For each test, a 0.30 μM aqueous solution of 70 kDa fluorescein isothiocyanate (FITC)-dextran was delivered into Input 1, while neat water was delivered into Input 2 at an equivalent flow rate. The mixing of the two streams under steady-state flow conditions was observed via fluorescence microscopy (see Supplementary Materials for details). Representative intensity maps of the flow fields along a cross-section of the channel after one, three and five mixing cycles are shown in Figure 2. For quantitative analysis, the intensity was normalized by dividing by the maximum value (Supplementary Figure 4), and its coefficient of variation (CV), defined as the standard deviation divided by the mean, was calculated (Figure 3 & Supplementary Figure 5). We consider any profile with a CV < 0.1 to be well mixed [10].

The color scale indicates the presence of fluorescein isothiocyanate (FITC)-dextran, introduced through Inlet 1 and mixed with neat water introduced through Inlet 2. The dark blue regions indicate low fluorescence signal (i.e., mostly water), whereas red regions indicate high FITC signal; uniform light blue/green regions indicate homogeneous mixing.
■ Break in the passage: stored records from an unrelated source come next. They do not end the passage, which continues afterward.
(** * Meta-learner model selection (kats/models/metalearner/metalearner_modelselect.py)

    A shallow embedding of [MetaLearnModelSelect] and [RandomDownSampler].

    Conventions of the embedding.
    - A Python call either returns or raises: [result].  Methods run in a
      state-and-failure monad [M S]; the state survives a raise, as the
      attributes of an object and the log do in Python.
    - The libraries the module delegates to (numpy's random generator and
      arithmetic, scikit-learn, ast, TsFeatures) are the fields of the class
      [Collaborators]; what the proofs need from them is stated as explicit
      contracts, never built into the class.
    - pandas Series are lists in positional order (every Series and DataFrame
      of the module is built from a list, so its index is 0..n-1), a
      DataFrame is its column names and its rows.
    - Feature values are IEEE-like [float]s with NaN and infinities; their
      arithmetic is left to the collaborator, and so is the arithmetic of
      [_bootstrap] on probabilities (differences and averages, which numpy
      rounds).  A probability is given by its exact value, a rational, and
      so is [sig_level]; [test_size] is a [float], which may be NaN.
    - Plots and the correlation matrix are left out: they do not touch
      what is proved here. *)

From Stdlib Require Import String Ascii Bool Arith ZArith QArith Lia Permutation Sorted List.
Import ListNotations.
Close Scope Q_scope.
Open Scope string_scope.
Open Scope nat_scope.
Open Scope list_scope.

Set Implicit Arguments.

(** ** Python failures *)

Inductive exn : Type :=
| ValueError (msg : string)
| TypeError (msg : string)
| AttributeError (msg : string)
| KeyError (key : string)
| IndexError (msg : string)
| ZeroDivisionError (msg : string).

Inductive result (A : Type) : Type :=
| Ok (a : A)
| Raise (e : exn).
Arguments Ok {A} a.
Arguments Raise {A} e.

Definition rbind {A B} (r : result A) (k : A -> result B) : result B :=
  match r with Ok a => k a | Raise e => Raise e end.

(** ** Floats *)

Inductive float : Type := NaN | PInf | NInf | Fin (q : Q).

Definition isnan (x : float) : bool :=
  match x with NaN => true | _ => false end.

(** [x == 0] *)
Definition float_is_zero (x : float) : bool :=
  match x with Fin q => Qeq_bool q 0 | _ => false end.

(** [x >= y], false as soon as one side is NaN. *)
Definition float_ge (x y : float) : bool :=
  match x, y with
  | NaN, _ | _, NaN => false
  | PInf, _ => true
  | _, NInf => true
  | NInf, _ => false
  | _, PInf => false
  | Fin a, Fin b => Qle_bool b a
  end.

(** [x <= y] and [x < y], false as soon as one side is NaN. *)
Definition float_le (x y : float) : bool := float_ge y x.
Definition float_lt (x y : float) : bool :=
  negb (isnan x) && negb (isnan y) && negb (float_ge x y).

(** ** numpy arrays of floats, one- or two-dimensional.  A 2-D array is the
    list of its rows. *)

Inductive ndarray : Type :=
| Arr1 (v : list float)
| Arr2 (rows : list (list float)).

(** ** pandas *)

Record DataFrame : Type := { columns : list string; values : list (list float) }.

(** Every row has one cell per column. *)
Definition rectangular (df : DataFrame) : Prop :=
  Forall (fun r => length r = length (columns df)) (values df).

(** A hyper-parameter table: for each candidate model a sequence whose last
    element is the error. *)
Definition hpt_table : Type := list (string * list float).

(** [series.iloc[idx]] for a list of positions. *)
Fixpoint iloc {A} (l : list A) (idx : list nat) : result (list A) :=
  match idx with
  | [] => Ok []
  | i :: idx' =>
      match nth_error l i with
      | None => Raise (IndexError "positional indexers are out-of-bounds")
      | Some a => rbind (iloc l idx') (fun r => Ok (a :: r))
      end
  end.

(** Width of the frame pandas builds from a list of rows: the longest row. *)
Definition data_width (data : list (list float)) : nat := list_max (map (@length float) data).

(** Shorter rows are completed with NaN. *)
Definition pad_rows (data : list (list float)) : list (list float) :=
  map (fun r => r ++ repeat NaN (data_width data - length r)) data.

(** [pd.DataFrame(data, columns=cols)] *)
Definition pd_DataFrame (data : list (list float)) (cols : list string) : result DataFrame :=
  if data_width data =? length cols
  then Ok {| columns := cols; values := pad_rows data |}
  else Raise (ValueError "columns passed do not match the columns of the data").

(** [df = pd.DataFrame(data); df.columns = cols] *)
Definition pd_DataFrame_set_columns (data : list (list float)) (cols : list string)
  : result DataFrame :=
  if data_width data =? length cols
  then Ok {| columns := cols; values := pad_rows data |}
  else Raise (ValueError "Length mismatch between the axis and the new column names").

(** ** scikit-learn estimators, as the selector uses them *)

Record tree : Type := { tree_predict_proba : ndarray -> result (list (list Q)) }.

Record classifier : Type := {
  classes_ : list string;
  predict : ndarray -> result (list string);
  predict_proba : ndarray -> result (list (list Q));
  (** Present on a random forest only; reading it on another estimator is an
      AttributeError. *)
  estimators_ : option (list tree)
}.

(** The estimator [train] instantiates. *)
Inductive estimator : Type :=
| RandomForestClassifier (n_estimators : Z)
| GradientBoostingClassifier
| StandardScaler_SVC
| KNeighborsClassifier (n_neighbors : Z)
| GaussianNB.

(** ** External collaborators *)

Class Collaborators : Type := {
  (** state of numpy's global random generator *)
  G : Type;
  (** [np.random.choice(a, size, replace)] *)
  np_random_choice : G -> list nat -> nat -> bool -> result (list nat) * G;
  (** [train_test_split] on [n] rows: the positions of the training rows
      and of the test rows *)
  train_test_split : G -> nat -> float -> result (list nat * list nat) * G;
  (** [estimator.fit(X, y)] *)
  sk_fit : G -> estimator -> list (list float) -> list string -> result classifier * G;
  (** float arithmetic and reductions *)
  np_sub : float -> float -> float;
  np_div : float -> float -> float;
  np_average : list float -> float;
  np_std : list float -> float;
  np_mean : list float -> float;
  np_median : list float -> float;
  (** [ast.literal_eval] at the two places it is used *)
  literal_eval_hpt : string -> result hpt_table;
  literal_eval_features : string -> result (list (string * float));
  (** time series and their features *)
  TimeSeriesData : Type;
  ts_copy : TimeSeriesData -> TimeSeriesData;
  ts_div_max : TimeSeriesData -> TimeSeriesData;
  TsFeatures_transform : TimeSeriesData -> list (string * float);
  repr_features : list (string * float) -> string
}.

(** Contract of [np.random.choice(a, size, replace=False)]: [size] entries of
    [a] taken at distinct positions. *)
Definition choice_without_replacement `{Collaborators} : Prop :=
  forall g a k, k <= length a ->
    exists l g', np_random_choice g a k false = (Ok l, g')
                 /\ length l = k /\ exists rest, Permutation a (l ++ rest).

(** Contract of [np.random.choice(a, size)]: [size] entries of [a]. *)
Definition choice_with_replacement `{Collaborators} : Prop :=
  forall g a k, a <> [] ->
    exists l g', np_random_choice g a k true = (Ok l, g')
                 /\ length l = k /\ Forall (fun x => In x a) l.

(** ** The monad of methods *)

Definition M (S A : Type) : Type := S -> result A * S.

Definition ret {S A} (a : A) : M S A := fun s => (Ok a, s).
Definition raise {S A} (e : exn) : M S A := fun s => (Raise e, s).
Definition bind {S A B} (c : M S A) (k : A -> M S B) : M S B :=
  fun s => match c s with
           | (Ok a, s') => k a s'
           | (Raise e, s') => (Raise e, s')
           end.
Definition lift_result {S A} (r : result A) : M S A := fun s => (r, s).

Notation "x <- c ;; k" := (bind c (fun x => k))
  (at level 61, c at next level, right associativity).
Notation "' pat <- c ;; k" := (bind c (fun x => match x with pat => k end))
  (at level 61, pat pattern, c at next level, right associativity).
Notation "c ;;; k" := (bind c (fun _ => k))
  (at level 61, right associativity).

(** A [for] loop that threads an accumulator. *)
Fixpoint for_each {S A B} (body : B -> A -> M S B) (acc : B) (l : list A) : M S B :=
  match l with
  | [] => ret acc
  | a :: l' => acc' <- body acc a ;; for_each body acc' l'
  end.

(** ** Insertion-ordered dictionaries with string keys *)

Fixpoint alist_lookup {V} (k : string) (d : list (string * V)) : option V :=
  match d with
  | [] => None
  | (k', v) :: d' => if String.eqb k k' then Some v else alist_lookup k d'
  end.

(** [d[k] = f(d.get(k))]: an existing key keeps its place, a new key goes
    last. *)
Fixpoint alist_update {V} (k : string) (f : option V -> V) (d : list (string * V))
  : list (string * V) :=
  match d with
  | [] => [(k, f None)]
  | (k', v) :: d' =>
      if String.eqb k k' then (k', f (Some v)) :: d'
      else (k', v) :: alist_update k f d'
  end.

(** [collections.Counter(ys)] *)
Definition Counter (ys : list string) : list (string * nat) :=
  fold_left
    (fun d c => alist_update c (fun o => match o with Some n => S n | None => 1 end) d)
    ys [].

(** [enumerate(ys)] *)
Definition enumerate {A} (ys : list A) : list (nat * A) := combine (seq 0 (length ys)) ys.

(** [min] of a sequence of counts *)
Definition py_min (l : list nat) : result nat :=
  match l with
  | [] => Raise (ValueError "min() arg is an empty sequence")
  | x :: l' => Ok (fold_left Nat.min l' x)
  end.

(** ** The world outside the objects *)

Inductive level : Type := ERROR | WARNING | INFO.

Inductive event : Type :=
| Log (lvl : level) (msg : string)
| CallSplit
| CallFit (e : estimator).

Section World.
Context `{Collaborators}.

Record world : Type := {
  heap : list ndarray;      (** the arrays of the caller and of the callee, by address *)
  trace : list event;       (** what was logged and which collaborator was asked *)
  rng : G
}.

Definition logging (lvl : level) (msg : string) : M world unit :=
  fun w => (Ok tt, {| heap := heap w; trace := trace w ++ [Log lvl msg]; rng := rng w |}).

Definition emit (e : event) : M world unit :=
  fun w => (Ok tt, {| heap := heap w; trace := trace w ++ [e]; rng := rng w |}).

Definition random_choice (a : list nat) (size : nat) (replace : bool) : M world (list nat) :=
  fun w => let (r, g) := np_random_choice (rng w) a size replace in
           (r, {| heap := heap w; trace := trace w; rng := g |}).
End World.

(** * RandomDownSampler *)

Module RandomDownSampler.
Section Sampler.
Context `{Collaborators}.

Record t : Type := {
  hpt : list hpt_table;
  dataX : DataFrame;
  dataY : list string;
  col_namesX : list string
}.

Definition __init__ (hpt : list hpt_table) (dataX : DataFrame) (dataY : list string) : t :=
  {| hpt := hpt; dataX := dataX; dataY := dataY; col_namesX := columns dataX |}.

(** [idx_dict]: the positions of every label, labels in order of first
    occurrence. *)
Definition group_indices (ys : list string) : list (string * list nat) :=
  fold_left
    (fun d ic => alist_update (snd ic)
                   (fun o => match o with Some l => l ++ [fst ic] | None => [fst ic] end) d)
    (enumerate ys) [].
At Pe = 200 streams appeared homogeneous and well-mixed after three cycles, while at Pe = 8000 striations remained even after five cycles.
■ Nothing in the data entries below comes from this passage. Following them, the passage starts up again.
Lemma data_row_body_plain (i : Z) (row : list pyval) (s s' : sheet) :
  Forall plain_value row -> plain_cells s ->
  Inventory.data_row_body i row s = Ok s' -> plain_cells s'.
Proof.
  intros Hrow Hs Hrun. unfold Inventory.data_row_body in Hrun.
  apply (for_enumerate_result_inv (fun j value ws => ws_cell i j value ws)
           plain_value plain_cells) with (l := row) (i := 1) (s := s);
    [| exact Hrow | exact Hs | exact Hrun].
  intros j v s0 s1 Hv Hs0 H. apply (ws_cell_plain i j v s0 s1 Hv Hs0 H).
Qed.

Lemma adjust_widths_cells (sh : sheet) :
  cells (Inventory.adjust_widths sh) = cells sh.
Proof. reflexivity. Qed.

Section Transactions.
Context {G : RandomGen}.

Lemma choice_plain (seq : list string) (s : rng) :
  Forall (fun x => is_formula x = false) seq ->
  is_formula (fst (choice seq s)) = false.
Proof.
  intros H. unfold choice. simpl.
  generalize (Z.to_nat (fst (randbelow (Z.of_nat (length seq)) s))). intros n.
  revert n. induction H as [| x seq Hx Hseq IH]; intros n.
  - destruct n; reflexivity.
  - destruct n; simpl; [exact Hx | apply IH].
Qed.

Lemma gen_trans_data_plain (s : rng) :
  exists td s',
    Inventory.gen_trans_data s = (Ok td, s') /\ Forall (Forall plain_value) td.
Proof.
  unfold Inventory.gen_trans_data.
  destruct (for_each_rand_inv Inventory.initial_stock_body
              (fun sku => is_formula sku = false) (Forall (Forall plain_value)))
    with (l := ["SKU001"; "SKU002"; "SKU003"; "SKU004"; "SKU005"])
         (acc := @nil (list pyval)) (s := s) as (td1 & s1 & H1 & Htd1).
  - intros sku acc s0 Hsku Hacc. eexists _, _. split; [reflexivity |].
    apply Forall_app. split; [exact Hacc |].
    repeat constructor. exact Hsku.
  - repeat constructor.
  - constructor.
  - destruct (for_each_rand_inv Inventory.transaction_body
                (fun i => is_formula (strftime_mdY (plus_days Inventory.base_date (i / 2)))
                          = false)
                (Forall (Forall plain_value)))
      with (l := range 0 50) (acc := td1) (s := s1) as (td & s' & H2 & Htd).
    + intros i acc s0 Hi Hacc. eexists _, _. split; [reflexivity |].
      apply Forall_app. split; [exact Hacc |].
      constructor; [| constructor].
      constructor; [exact Hi |].
      constructor; [apply choice_plain; repeat constructor |].
      constructor; [apply choice_plain; repeat constructor |].
      constructor; [exact I |].
      constructor; [exact I |].
      constructor.
      { simpl. match goal with |- context [if ?b then _ else _] => destruct b end;
          reflexivity. }
      constructor; [| constructor].
      simpl. match goal with |- context [if ?b then _ else _] => destruct b end;
        reflexivity.
    + apply (forallb_Forall
        (fun i => negb (is_formula (strftime_mdY (plus_days Inventory.base_date (i / 2)))))).
      * intros i Hi. apply negb_true_iff, Hi.
      * vm_compute. reflexivity.
    + exact Htd1.
    + exists td, s'. split; [| exact Htd].
      unfold mbind. unfold rand_bind at 1. rewrite H1. exact H2.
Qed.

Lemma populate_transactions_ok (s : rng) :
  is_ok (fst (Inventory.populate_transactions empty_sheet s)) = true.
Proof. vm_compute. reflexivity. Qed.

Lemma trans_headers_ok :
  for_enumerate Inventory.header_body Inventory.trans_headers 1 empty_sheet =
  Ok trans_header_sheet.
Proof. unfold trans_header_sheet. apply is_ok_unwrap. vm_compute. reflexivity. Qed.

Lemma trans_headers_plain :
  plain_cells trans_header_sheet.
Proof. apply plain_cellsb_spec. vm_compute. reflexivity. Qed.

Lemma populate_transactions_eq (s s1 : rng) (td : list (list pyval)) :
  Inventory.gen_trans_data s = (Ok td, s1) ->
  Inventory.populate_transactions empty_sheet s =
    (for_enumerate Inventory.data_row_body td 2
       trans_header_sheet,
     s1).
Proof.
  intros Htd. unfold Inventory.populate_transactions.
  rewrite rand_bind_liftR, trans_headers_ok.
  rewrite (rand_bind_ok _ _ s s1 td Htd).
  reflexivity.
Qed.

Lemma populate_transactions_plain (s : rng) :
  exists t s',
    Inventory.populate_transactions empty_sheet s = (Ok t, s') /\ plain_cells t.
Proof.
  destruct (gen_trans_data_plain s) as (td & s1 & Htd & Hplain).
  pose proof (populate_transactions_ok s) as Hok.
  rewrite (populate_transactions_eq s s1 td Htd) in Hok.
  rewrite (populate_transactions_eq s s1 td Htd).
  destruct (for_enumerate Inventory.data_row_body td 2
              trans_header_sheet)
    as [t | e] eqn:Et; [| discriminate Hok].
  exists t, s1. split; [reflexivity |].
  apply (for_enumerate_result_inv Inventory.data_row_body (Forall plain_value) plain_cells)
    with (l := td) (i := 2)
         (s := trans_header_sheet);
    [| exact Hplain | exact trans_headers_plain | exact Et].
  intros i row s0 s2 Hrow Hs0 H. apply (data_row_body_plain i row s0 s2 Hrow Hs0 H).
Qed.

Lemma inventory_wb_transactions (s s' : rng) (t : sheet) :
  Inventory.populate_transactions empty_sheet s = (Ok t, s') ->
  wb_sheet "Transactions" (inventory_wb s) = Some (Inventory.adjust_widths t).
Proof.
  intros Ht. unfold inventory_wb, Inventory.inventory_workbook.
  rewrite rand_bind_liftR,
    (is_ok_unwrap empty_sheet (Inventory.populate_products empty_sheet))
    by (vm_compute; reflexivity).
  rewrite (rand_bind_ok _ _ s s' t Ht).
  rewrite rand_bind_liftR,
    (is_ok_unwrap empty_sheet (Inventory.populate_settings empty_sheet))
    by (vm_compute; reflexivity).
  rewrite rand_bind_liftR,
    (is_ok_unwrap empty_sheet (Inventory.populate_current_inv empty_sheet))
    by (vm_compute; reflexivity).
  rewrite rand_bind_liftR,
    (is_ok_unwrap empty_sheet (Inventory.populate_alerts empty_sheet))
    by (vm_compute; reflexivity).
  rewrite rand_bind_liftR,
    (is_ok_unwrap empty_sheet (Inventory.populate_reports empty_sheet))
    by (vm_compute; reflexivity).
  reflexivity.
Qed.

(** The Transactions sheet of the inventory, whatever the stream gives:
    a sheet of the workbook, and without formulas. *)
Lemma transactions_plain (s : rng) :
  exists transactions,
    wb_sheet "Transactions" (inventory_wb s) = Some transactions /\
    plain_cells transactions.
Proof.
  destruct (populate_transactions_plain s) as (t & s' & Ht & Hplain).
  exists (Inventory.adjust_widths t).
  split; [exact (inventory_wb_transactions s s' t Ht) |].
  intros r c v Hv. apply (Hplain r c v). exact Hv.
Qed.

End Transactions.


(** ** Header rows and data rows *)

Lemma set_fill_put_cell (row col : Z) (p : PatternFill) (c : cell) (sh : sheet) :
  set_fill row col p (put_cell row col c sh) =
    put_cell row col (mkCell (c_value c) (c_font c) (Some p) (c_merged c)) sh.
Proof. unfold set_fill. rewrite get_cell_put_cell. apply put_cell_twice. Qed.

(** [ws.cell] on a cell that is not a [MergedCell]: the cell that it
    leaves. *)
Lemma ws_cell_exact (row col : Z) (v : pyval) (sh : sheet) :
  1 <= row -> 1 <= col ->
  (forall c, cells sh !! (row, col) = Some c -> c_merged c = false) ->
  ws_cell row col v sh =
    Ok (put_cell row col
          (mkCell (if decide (v = PNone) then c_value (get_cell row col sh) else v)
             (c_font (get_cell row col sh)) (c_fill (get_cell row col sh)) false) sh).
Proof.
  intros Hrow Hcol Hun. unfold ws_cell.
  assert (Hm : c_merged (get_cell row col sh) = false).
  { unfold get_cell. destruct (cells sh !! (row, col)) as [c |] eqn:E; simpl.
    - apply Hun. reflexivity.
    - reflexivity. }
  destruct (row <? 1) eqn:E1; [apply Z.ltb_lt in E1; lia |].
  destruct (col <? 1) eqn:E2; [apply Z.ltb_lt in E2; lia |].
  simpl orb. cbv iota.
  destruct v as [| s | n | x]; unfold set_value; rewrite ?Hm; simpl.
  - destruct (get_cell row col sh) as [cv cf cl cm]. simpl in Hm. subst cm. reflexivity.
  - reflexivity.
  - reflexivity.
  - reflexivity.
Qed.

Lemma header_body_exact (j : Z) (h : string) (s : sheet) :
  1 <= j ->
  (forall c, cells s !! (1, j) = Some c -> c_merged c = false) ->
  Inventory.header_body j h s = Ok (put_cell 1 j (header_cell h) s).
Proof.
  intros Hj Hun. unfold Inventory.header_body.
  rewrite (ws_cell_exact 1 j (PStr h) s ltac:(lia) Hj Hun).
  unfold mbind, result_bind.
  rewrite set_font_put_cell, set_fill_put_cell. reflexivity.
Qed.

Lemma header_loop (hs : list string) :
  forall (first : Z) (s : sheet),
    1 <= first -> row_unmerged s 1 ->
    exists s',
      for_enumerate Inventory.header_body hs first s = Ok s' /\
      headers_written hs first s s'.
Proof.
  induction hs as [| h hs IH]; intros first s Hfirst Hun.
  - exists s. split; [reflexivity |].
    split; [intros k h Hk; rewrite lookup_nil in Hk; discriminate |].
    split; [reflexivity |]. split; reflexivity.
  - destruct (IH (first + 1) (put_cell 1 first (header_cell h) s))
      as (s' & Hs' & Hcells & Hframe & Hmerged & Hwidths).
    + lia.
    + intros col c Hc. rewrite lookup_put_cell in Hc.
      destruct (decide ((1, first) = (1, col))).
      * injection Hc as <-. reflexivity.
      * apply (Hun col c Hc).
    + exists s'. split.
      { simpl. unfold mbind, result_bind.
        rewrite (header_body_exact first h s Hfirst (Hun first)). exact Hs'. }
      split; [| split; [| split]].
      * intros k h' Hk. destruct k as [| k]; simpl in Hk.
        -- injection Hk as <-. replace (first + Z.of_nat 0) with first by lia.
           rewrite Hframe by lia. apply lookup_put_cell_eq.
        -- replace (first + Z.of_nat (S k)) with (first + 1 + Z.of_nat k) by lia.
           apply (Hcells k h' Hk).
      * intros row col Hout. simpl length in Hout.
        rewrite Hframe by lia.
        apply lookup_put_cell_ne. intros E. injection E as E1 E2. lia.
      * exact Hmerged.
      * exact Hwidths.
Qed.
Devices generated using 3D-printed SHM molds demonstrate good mixing performance. The number of cycles required to achieve good mixing depends on Pe, as expected. At Pe = 200, where diffusion is prominent, only three mixing cycles are required to achieve CV < 0.1, and only four to five mixing cycles are needed at Pe values of 800–6000 (Figure 3). We could not achieve good mixing for Pe > 6000 with this design due to the limited channel length. We observed a modest decline in mixer performance compared with that of devices with smaller feature sizes achieved via photolithography, where it is possible to achieve CV < 0.1 with two mixing cycles at Pe = 625 and with five cycles at Pe = 6250 [10].

In both cases well mixed streams with CV < 0.1 black dashed line) are achieved for Pe < 6000. Error bars were calculated via propagation analysis as described in the Mixing Analysis section in the Supplemental Methods.
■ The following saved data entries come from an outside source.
Lemma getitem_in_range {A} (l : list A) (i : Z) :
  - Z.of_nat (length l) ≤ i < Z.of_nat (length l) →
  ∃ x, Py.getitem l i = Py.Ok x ∧
       l !! Z.to_nat (i `mod` Z.of_nat (length l)) = Some x.
Proof.
  intros Hrange. unfold Py.getitem.
  assert (Hmod : i `mod` Z.of_nat (length l)
                 = if Z.ltb i 0 then i + Z.of_nat (length l) else i).
  { destruct (Z.ltb_spec i 0).
    - symmetry. apply Z.mod_unique with (-1); lia.
    - apply Z.mod_small. lia. }
  rewrite Hmod.
  set (j := if Z.ltb i 0 then i + Z.of_nat (length l) else i).
  assert (0 ≤ j < Z.of_nat (length l)) as Hj
    by (subst j; destruct (Z.ltb_spec i 0); lia).
  destruct (Z.ltb_spec j 0); [lia|].
  destruct (lookup_lt_is_Some_2 l (Z.to_nat j)) as [x Hx]; [lia|].
  exists x. by rewrite Hx.
Qed.

Lemma getitem_out_of_range {A} (l : list A) (i : Z) :
  i < - Z.of_nat (length l) ∨ Z.of_nat (length l) ≤ i →
  Py.getitem l i = Py.Raise Py.IndexError.
Proof.
  intros Hrange. unfold Py.getitem.
  destruct (Z.ltb_spec i 0).
  - destruct (Z.ltb_spec (i + Z.of_nat (length l)) 0); [done|lia].
  - destruct (Z.ltb_spec i 0); [lia|].
    rewrite lookup_ge_None_2; [done|lia].
Qed.

Lemma lower_ascii_idemp (c : ascii) :
  Py.lower_ascii (Py.lower_ascii c) = Py.lower_ascii c.
Proof.
  destruct c as [[] [] [] [] [] [] [] []]; reflexivity.
Qed.

Lemma lower_idemp (s : string) : Py.lower (Py.lower s) = Py.lower s.
Proof.
  induction s as [|c s IH]; [done|].
  cbn [Py.lower]. by rewrite lower_ascii_idemp, IH.
Qed.

Lemma axis_letters_lower (letter : string) :
  letter ∈ axis_letters → Py.lower letter = letter.
Proof.
  unfold axis_letters. rewrite !elem_of_cons.
  intros [->|[->|[->|[->|[->|[->|[->|[->|[->|[->|Hnil]]]]]]]]]];
    [reflexivity..|by apply elem_of_nil in Hnil].
Qed.

End AxisHelperFacts.

(** X12.  On a string, [getAxisNumber] either returns or raises
    [ValueError], the latter exactly when the lower-cased string is not
    one of the ten axis letters.  A number it returns lies in 0..9, so it
    is never -1, and [getAxisLetter] of that number gives back the
    lower-cased string. *)
Theorem axis_number_of_letter (s : string) :
  (∀ n, MachineActions.getAxisNumber (MachineActions.AxisStr s) = Py.Ok n →
        0 ≤ n ≤ 9 ∧
        MachineActions.getAxisLetter (MachineActions.AxisInt n)
        = Py.Ok (Py.lower s)) ∧
  (∀ e, MachineActions.getAxisNumber (MachineActions.AxisStr s) = Py.Raise e →
        e = Py.ValueError) ∧
  (MachineActions.getAxisNumber (MachineActions.AxisStr s) = Py.Raise Py.ValueError
   ↔ Py.lower s ∉ MachineActions.axis_letters).
Proof.
  cbn [MachineActions.getAxisNumber]. split; [|split].
  - intros n Hidx. apply list_index_Ok in Hidx as [Hrange Hlook].
    cbn in Hrange. split; [lia|].
    unfold MachineActions.getAxisLetter, Py.getitem.
    destruct (Z.ltb_spec n 0); [lia|].
    destruct (Z.ltb_spec n 0); [lia|]. by rewrite Hlook.
  - intros e Hidx. by apply list_index_Raise in Hidx as [-> _].
  - split.
    + intros Hidx. by apply list_index_Raise in Hidx as [_ Hnotin].
    + intros Hnotin.
      destruct (Py.list_index (Py.lower s) MachineActions.axis_letters)
        as [n|e] eqn:Hidx.
      * apply list_index_Ok in Hidx as [_ Hlook].
        exfalso. apply Hnotin. by eapply list_elem_of_lookup_2.
      * by apply list_index_Raise in Hidx as [-> _].
Qed.

Lemma axis_number_of_letter_witness :
  0 ≤ 8 ≤ 9 ∧
  MachineActions.getAxisLetter (MachineActions.AxisInt 8) = Py.Ok (Py.lower "W").
Proof.
  apply (proj1 (axis_number_of_letter "W") 8). reflexivity.
Defined.

(** X13.  On an integer, [getAxisLetter] returns for -10..9 and raises
    [IndexError] for every other number.  A negative number in range
    names the letter of that number plus ten, and converting the letter
    back with [getAxisNumber] gives the number modulo 10, in 0..9. *)
Theorem axis_letter_of_number (n : Z) :
  (-10 ≤ n ≤ 9 →
     ∃ letter,
       MachineActions.getAxisLetter (MachineActions.AxisInt n) = Py.Ok letter ∧
       letter ∈ MachineActions.axis_letters ∧
       MachineActions.getAxisLetter (MachineActions.AxisInt (n `mod` 10))
       = Py.Ok letter ∧
       MachineActions.getAxisNumber (MachineActions.AxisStr letter)
       = Py.Ok (n `mod` 10)) ∧
  (n < -10 ∨ 9 < n →
     MachineActions.getAxisLetter (MachineActions.AxisInt n)
     = Py.Raise Py.IndexError).
Proof.
  split.
  - intros Hn.
    assert (n = -10 ∨ n = -9 ∨ n = -8 ∨ n = -7 ∨ n = -6 ∨ n = -5 ∨ n = -4
            ∨ n = -3 ∨ n = -2 ∨ n = -1 ∨ n = 0 ∨ n = 1 ∨ n = 2 ∨ n = 3
            ∨ n = 4 ∨ n = 5 ∨ n = 6 ∨ n = 7 ∨ n = 8 ∨ n = 9) as Hcases by lia.
    repeat (destruct Hcases as [->|Hcases]); try subst n;
      (eexists; split; [reflexivity|]; split; [compute_done|];
       split; reflexivity).
  - intros Hn. cbn [MachineActions.getAxisLetter].
    apply getitem_out_of_range. cbn. lia.
Qed.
Finally, we examined the effects of print-to-print variation on mixing by comparing the results obtained using two devices containing chipped herringbones, with the second device containing twice as many defects as the first, and modest differences in herringbone properties (Supplementary Tables 1–4). Device 2 exhibits larger CV values across almost all Pe values after one and two cycles of mixing; however, these differences vanish after three to five cycles of mixing (Supplementary Figure 5). That print-to-print variability does not compromise performance suggests that rigorous measurements of each mold are not necessary beyond the initial characterization of 3D printer capabilities and 3D printing can deliver SHM devices that yield reproducible results over multiple prints, even in the presence of defects.

In summary, we introduced methods to characterize and calibrate 3D printer outputs and adapt the SHM geometry to enable 3D printing of replica molds. We demonstrated good mixing performance despite the modified dimensions and in the presence of print-to-print variation and defects. This method provides significant advantage for applications that benefit from rapid, low-effort manufacturing.